Lemma insert_recurring_done
    (tbl tbl' : list recurring_transaction) (r : recurring_transaction) :
  insert_recurring tbl r = Done tbl' ->
  tbl' = tbl ++ [r] /\ dates_ok r = true /\ row_check r = true
  /\ ~ In (id r) (map id tbl).
Proof.
  unfold insert_recurring.
  destruct (dates_ok r); [|discriminate].
  destruct (dates_in_range r); [|discriminate].
  destruct (int4 (frequency_value r)); [|discriminate].
  destruct (row_check r); [|discriminate].
  destruct (existsb _ tbl) eqn:E; [discriminate|].
  cbn [negb andb]. intro H. inversion H; subst.
  repeat split; auto.
  intro Hin. apply in_map_iff in Hin as [x [Hid Hx]].
  pose proof (existsb_exists (fun r' => String.eqb (id r') (id r)) tbl) as [_ X].
  rewrite X in E; [discriminate|].
  exists x. split; [exact Hx|]. apply String.eqb_eq. exact Hid.
Qed.



Lemma update_done
    (now : timestamptz) (tbl tbl' : list recurring_transaction)
    (rid : uuid) (u : recurring_update) :
  update_recurring now tbl rid u = Done tbl' ->
  update_dates_ok u = true
  /\ tbl' = map (fun r => if String.eqb (id r) rid then apply_update now u r else r) tbl
  /\ forall r, In r tbl -> id r = rid -> row_check (apply_update now u r) = true.
Proof.
  unfold update_recurring.
  destruct (update_dates_ok u); [|discriminate].
  destruct (update_dates_in_range u); [|discriminate].
  destruct (update_integer_ok u); [|discriminate].
  cbn [negb andb].
  destruct (existsb _ tbl) eqn:E; [discriminate|].
  intro H. inversion H; subst. repeat split; auto.
  intros r Hin Hid.
  destruct (row_check (apply_update now u r)) eqn:R; [reflexivity|].
  exfalso.
  assert (X : existsb
                (fun r0 => String.eqb (id r0) rid
                           && negb (row_check (apply_update now u r0))) tbl = true).
  { apply existsb_exists. exists r. split; [exact Hin|].
    rewrite R. rewrite (proj2 (String.eqb_eq _ _) Hid). reflexivity. }
  congruence.
Qed.






End Schedule.

Section ScheduleClaims.

Import Migration.




End ScheduleClaims.

(* ================================================================== *)
(** ** More on the calculator: the dates it returns *)

Section CalculatorRange.

Import Migration.

(** X4.  Whatever the interval, a date the calculator returns for one of
    the four frequencies is a calendar date within the range of
    PostgreSQL's timestamps, and so of its dates, and the day it was
    computed from is a calendar date too; for any other frequency text
    the calculator returns that day as it is. *)
Theorem next_occurrence_is_a_calendar_date
    (CURRENT_DATE d : date) (f : string) (n : Z) (r : date) :
  calculate_next_occurrence CURRENT_DATE d f n = Done r ->
  (frequency_check f = true ->
   valid_date r /\ in_timestamp_range r = true /\ in_date_range r = true
   /\ valid_date CURRENT_DATE)
  /\ (frequency_check f = false -> r = CURRENT_DATE).
Proof.
  intro H.
  destruct (calculate_next_occurrence_done _ _ _ _ _ H)
    as [[Hf (i & Hi & _)]|[Hf ->]].
  - split; [intros _|congruence].
    apply date_pl_interval_done in Hi as (_ & V0 & V & R).
    split; [exact V|]. split; [exact R|].
    split; [apply timestamp_range_is_date_range; exact R|exact V0].
  - split; [congruence|reflexivity].
Qed.

Lemma next_occurrence_is_a_calendar_date_witness :
  valid_date (mkdate 2024 2 29).
Proof.
  refine (proj1 (proj1 (next_occurrence_is_a_calendar_date
                          (mkdate 2023 12 31) (mkdate 2023 12 31) "monthly" 2
                          (mkdate 2024 2 29) _) _)); reflexivity.
Defined.

End CalculatorRange.

(* ================================================================== *)
(** ** More on the scan: what it returns and what it leaves alone *)

Section ScanFrame.

Import Migration.

Lemma same_template_refl (r : recurring_transaction) : same_template r r.
Proof. intros d t. reflexivity. Qed.

Lemma same_template_set (x r : recurring_transaction) (d : date) (t : timestamptz) :
  same_template x r -> same_template (set_next_occurrence x d t) r.
Proof. intros H d' t'. rewrite <- (H d' t'). reflexivity. Qed.

Lemma same_template_trans (x y z : recurring_transaction) :
  same_template x y -> same_template y z -> same_template x z.
Proof. intros H1 H2 d t. rewrite (H1 d t). apply H2. Qed.

Lemma same_template_rows (l : list recurring_transaction) :
  Forall2 same_template l l.
Proof. induction l; constructor; auto using same_template_refl. Qed.

Lemma same_template_rows_trans (a b c : list recurring_transaction) :
  Forall2 same_template a b -> Forall2 same_template b c ->
  Forall2 same_template a c.
Proof.
  intro H. revert c. induction H as [|x y a b Hxy _ IH]; intros c Hc.
  - inversion Hc. constructor.
  - inversion Hc as [|? z ? c' Hyz Hbc]; subst.
    constructor; [exact (same_template_trans _ _ _ Hxy Hyz)|apply IH; exact Hbc].
Qed.

(** The loop body's [UPDATE] writes the two schedule columns only. *)
Lemma update_next_occurrence_same
    (now : timestamptz) (today : date) (rec : recurring_transaction)
    (tbl tbl' : list recurring_transaction) :
  update_next_occurrence now today rec tbl = Done tbl' ->
  Forall2 same_template tbl' tbl.
Proof.
  unfold update_next_occurrence.
  destruct (existsb _ tbl);
    [|intro H; inversion H; apply same_template_rows].
  destruct (calculate_next_occurrence _ _ _ _) as [d|e]; cbn [and_then];
    [|discriminate].
  intro H. inversion H. clear.
  induction tbl as [|r tbl IH]; cbn [map]; constructor; [|exact IH].
  destruct (String.eqb (id r) (id rec));
    [apply same_template_set|]; apply same_template_refl.
Qed.

(** What a loop that ran through has done. *)
Lemma for_loop_ran
    (now : timestamptz) (today : date) (rows : list recurring_transaction) :
  forall db c db' c',
    for_loop now today rows (db, c) = Done (db', c') ->
    transactions db' = transactions db ++ map materialize rows
    /\ Forall2 same_template (recurring_transactions db') (recurring_transactions db)
    /\ c' = c + Z.of_nat (List.length rows)
    /\ (rows = [] -> db' = db).
Proof.
  induction rows as [|rec rest IH]; intros db c db' c' H.
  - cbn in H. inversion H; subst. rewrite app_nil_r.
    repeat split; auto using same_template_rows. cbn. lia.
  - cbn [for_loop loop_body] in H.
    destruct (insert_transaction_spec (transactions db) (materialize rec))
      as [[Hok E]|[_ [e E]]]; rewrite E in H; cbn [and_then] in H; [|discriminate].
    destruct (update_next_occurrence now today rec (recurring_transactions db))
      as [tbl1|e] eqn:U; cbn [and_then] in H; [|discriminate].
    apply update_next_occurrence_same in U.
    apply IH in H as (Ht & Hr & Hc & _).
    cbn [transactions recurring_transactions] in Ht, Hr.
    split; [rewrite Ht, <- app_assoc; reflexivity|].
    split; [exact (same_template_rows_trans _ _ _ Hr U)|].
    split; [cbn [List.length]; lia|discriminate].
Qed.

Lemma scan_rows_same_template (now : timestamptz) (today : date) (db : database) :
  Forall2 same_template
    (recurring_transactions (fst (process_recurring_transactions now today db)))
    (recurring_transactions db).
Proof.
  unfold process_recurring_transactions.
  destruct (for_loop now today _ (db, 0)) as [[db' c']|e] eqn:E;
    [|apply same_template_rows].
  apply for_loop_ran in E as (_ & Hr & _ & _). exact Hr.
Qed.

(** X5.  A scan writes nothing but [next_occurrence] and [updated_at]:
    the table keeps its rows in place, and each row keeps its id, owner,
    amount, category, type, frequency, interval, start date, end date and
    active flag.  In particular the scan never deactivates or removes a
    template, not even one that has run past its end date. *)
Theorem scan_writes_only_the_schedule
    (now : timestamptz) (today : date) (db : database) :
  Forall2
    (fun r' r =>
       id r' = id r /\ user_id r' = user_id r /\ name r' = name r
       /\ type r' = type r /\ amount r' = amount r /\ category r' = category r
       /\ description r' = description r
       /\ frequency r' = frequency r /\ frequency_value r' = frequency_value r
       /\ start_date r' = start_date r /\ end_date r' = end_date r
       /\ is_active r' = is_active r /\ created_at r' = created_at r)
    (recurring_transactions (fst (process_recurring_transactions now today db)))
    (recurring_transactions db).
Proof.
  eapply Forall2_impl; [|apply scan_rows_same_template].
  intros r' r H. specialize (H (next_occurrence r) 0).
  repeat split;
    match goal with
    | |- ?f r' = ?f r => exact (f_equal f H)
    end.
Qed.
(** * nansen-skill: the signal-intelligence pipeline

    A shallow embedding of the trading shim of the repository: the TTL cache
    (src/cache.ts), the token-bucket rate limiter (rate-limiter.ts), the
    signal log (signal-log.ts) and the risk engine of NansenTrader
    (trader.ts), followed by the properties the specification states about
    them.

    Conventions of the embedding.
    - A JavaScript [number] is a rational [Q]: every finite double embeds
      exactly, and NaN and the infinities are left out.  [Num] computes on
      them exactly (no rounding), the results kept in lowest terms
      ([Qred]) so that equal numbers are equal terms; [Double] rounds
      every operation to the nearest double, as the source's numbers do,
      and [RateLimiterDouble] is the rate limiter in that arithmetic.
    - [Date.now()] is an explicit argument: a millisecond reading [Z].  A
      date string made by [new Date().toISOString()] is stored as the
      reading it renders, since [new Date(s).getTime()] gives it back.
    - An optional property of an object is an [option]; a property that is
      present and holds [undefined] reads the same as a missing one in all
      of the code below and is stored as [None].
    - A method that mutates [this] returns the new state next to its
      result. *)

From Stdlib Require Import ZArith QArith Qabs Qround Qminmax Lqa Lia List Bool.
From Stdlib Require Import Floats.
From stdpp Require Import base option list sorting gmap strings.

Local Open Scope Z_scope.

(** ** JavaScript numbers *)

Module Num.

Abbreviation number := Q.

Definition of_Z (z : Z) : number := inject_Z z.

Definition add (a b : number) : number := Qred (a + b).
Definition sub (a b : number) : number := Qred (a - b).
Definition mul (a b : number) : number := Qred (a * b).
Definition div (a b : number) : number := Qred (a / b).
Definition abs (a : number) : number := Qabs a.

(** [a < b], [a > b] and [a >= b] of the source. *)
Definition lt (a b : number) : bool := negb (Qle_bool b a).
Definition gt (a b : number) : bool := lt b a.
Definition ge (a b : number) : bool := Qle_bool b a.

(** Truthiness of a number: everything but zero (NaN is not modelled). *)
Definition truthy (a : number) : bool := negb (Qeq_bool a 0).

(** Truthiness of a property that may be missing: [undefined] is falsy. *)
Definition truthy_opt (a : option number) : bool :=
  match a with
  | Some x => truthy x
  | None => false
  end.

End Num.

(** ** Doubles *)

(** The arithmetic of the source's numbers.  A finite double is the
    rational it stands for; an operation computes exactly and rounds the
    result to the nearest double, ties to the even one.  The doubles are
    whole multiples of [2 ^ -1074], the least positive one: a number is
    rounded on that scale, where the doubles from [2 ^ (k + 52)] up to
    [2 ^ (k + 53)] are the multiples of [2 ^ k] (and those below [2 ^ 53]
    are all the integers: the subnormals and the first binade of the
    normals).  Not modelled: NaN, negative zero, the overflow to an
    infinity beyond the largest double, and the division by zero. *)
Module Double.

(** The nearest integer, a tie going to the even one. *)
Definition roundHalfEven (s : Q) : Z :=
  let f := Qfloor s in
  match (s - inject_Z f ?= 1 # 2)%Q with
  | Lt => f
  | Eq => if Z.even f then f else f + 1
  | Gt => f + 1
  end.

Definition scale : Q := inject_Z (2 ^ 1074).

(** The distance between neighbouring doubles, on the scale, in the binade
    of [n]. *)
Definition spacing (n : Z) : Z := 2 ^ Z.max (Z.log2 n - 52) 0.

(** The scaled double nearest to a scaled number that is not negative. *)
Definition roundScaled (s : Q) : Z :=
  let u := spacing (Qfloor s) in
  roundHalfEven (s / inject_Z u) * u.

Definition roundPos (q : Q) : Q :=
  Qred (inject_Z (roundScaled (q * scale)) / scale).

(** The double nearest to [q]. *)
Definition round (q : Q) : Q :=
  if Qle_bool 0 q then roundPos q else Qred (- roundPos (- q)).




(** [a + b], [a - b], [a * b] and [a / b] of the source. *)
Definition add (a b : Q) : Q := round (a + b).
Definition sub (a b : Q) : Q := round (a - b).
Definition mul (a b : Q) : Q := round (a * b).
Definition div (a b : Q) : Q := round (a / b).

(** The rational that a finite double of the machine stands for, and a
    test that an operation above gives what the machine's gives on two
    doubles (when that is finite). *)
Definition ofFloat (x : float) : option Q :=
  match Prim2SF x with
  | S754_zero _ => Some 0%Q
  | S754_finite s m e =>
      let v := (inject_Z (Zpos m) * 2 ^ e)%Q in
      Some (Qred (if s then - v else v))
  | _ => None
  end.

Definition agree (machine : float -> float -> float) (model : Q -> Q -> Q)
  (a b : float) : bool :=
  match ofFloat a, ofFloat b, ofFloat (machine a b) with
  | Some qa, Some qb, Some qr => Qeq_bool (model qa qb) qr
  | Some _, Some _, None => true
  | _, _, _ => false
  end.

(** 0.1, 0.3, two whole numbers, a negative number and a subnormal. *)
Definition samples : list float :=
  [0x1.999999999999ap-4; 0x1.3333333333333p-2; 9; 1000; (-7.25);
   0x1.8p-1070]%float.

End Double.

(** ** types.ts *)

Inductive Chain : Set :=
  | ethereum | base | arbitrum | optimism | polygon | bsc | avalanche | solana.

Inductive ScanMode : Set :=
  | accumulation | distribution | breakout | fresh_wallets.

#[global] Instance Chain_eq_dec : EqDecision Chain.
Proof. solve_decision. Defined.

#[global] Instance ScanMode_eq_dec : EqDecision ScanMode.
Proof. solve_decision. Defined.

Definition chain_name (c : Chain) : string :=
  match c with
  | ethereum => "ethereum"
  | base => "base"
  | arbitrum => "arbitrum"
  | optimism => "optimism"
  | polygon => "polygon"
  | bsc => "bsc"
  | avalanche => "avalanche"
  | solana => "solana"
  end.

Definition mode_name (m : ScanMode) : string :=
  match m with
  | accumulation => "accumulation"
  | distribution => "distribution"
  | breakout => "breakout"
  | fresh_wallets => "fresh-wallets"
  end.

(** [OpportunitySignal]: the Candidate of the specification.  The field
    [type] of the source is [sig_type] here. *)
Record OpportunitySignal : Type := mkOpportunity {
  sig_type : ScanMode;
  token : string;
  symbol : string;
  chain : Chain;
  score : Num.number;
  reason : string;
  metrics : gmap string Num.number;
  timestamp : string
}.

(** A candidate as the scenarios of the specification give them: chain,
    token, mode, score and metrics; the other strings play no part. *)
Definition candidate (c : Chain) (tok : string) (mode : ScanMode)
  (sc : Num.number) (ms : list (string * Num.number)) : OpportunitySignal :=
  {| sig_type := mode; token := tok; symbol := tok; chain := c; score := sc;
     reason := ""; metrics := list_to_map ms;
     timestamp := "2024-01-01T00:00:00.000Z" |}.

(** ** signal-log.ts *)

(** ['buy' | 'sell' | 'skip']. *)
Inductive Action : Set := act_buy | act_sell | act_skip.

Record SignalOutcome : Type := mkOutcome {
  action : option Action;
  executedAt : option Z;
  entryPrice : option Num.number;
  exitPrice : option Num.number;
  pnl : option Num.number;
  pnlPercent : option Num.number;
  notes : option string
}.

= = = =

◆ Exercise aim:
Determine which lines above include the word "reading", and report those lines in full.

◆ Result for this exercise:
    - [Date.now()] is an explicit argument: a millisecond reading [Z].  A
      reading it renders, since [new Date(s).getTime()] gives it back.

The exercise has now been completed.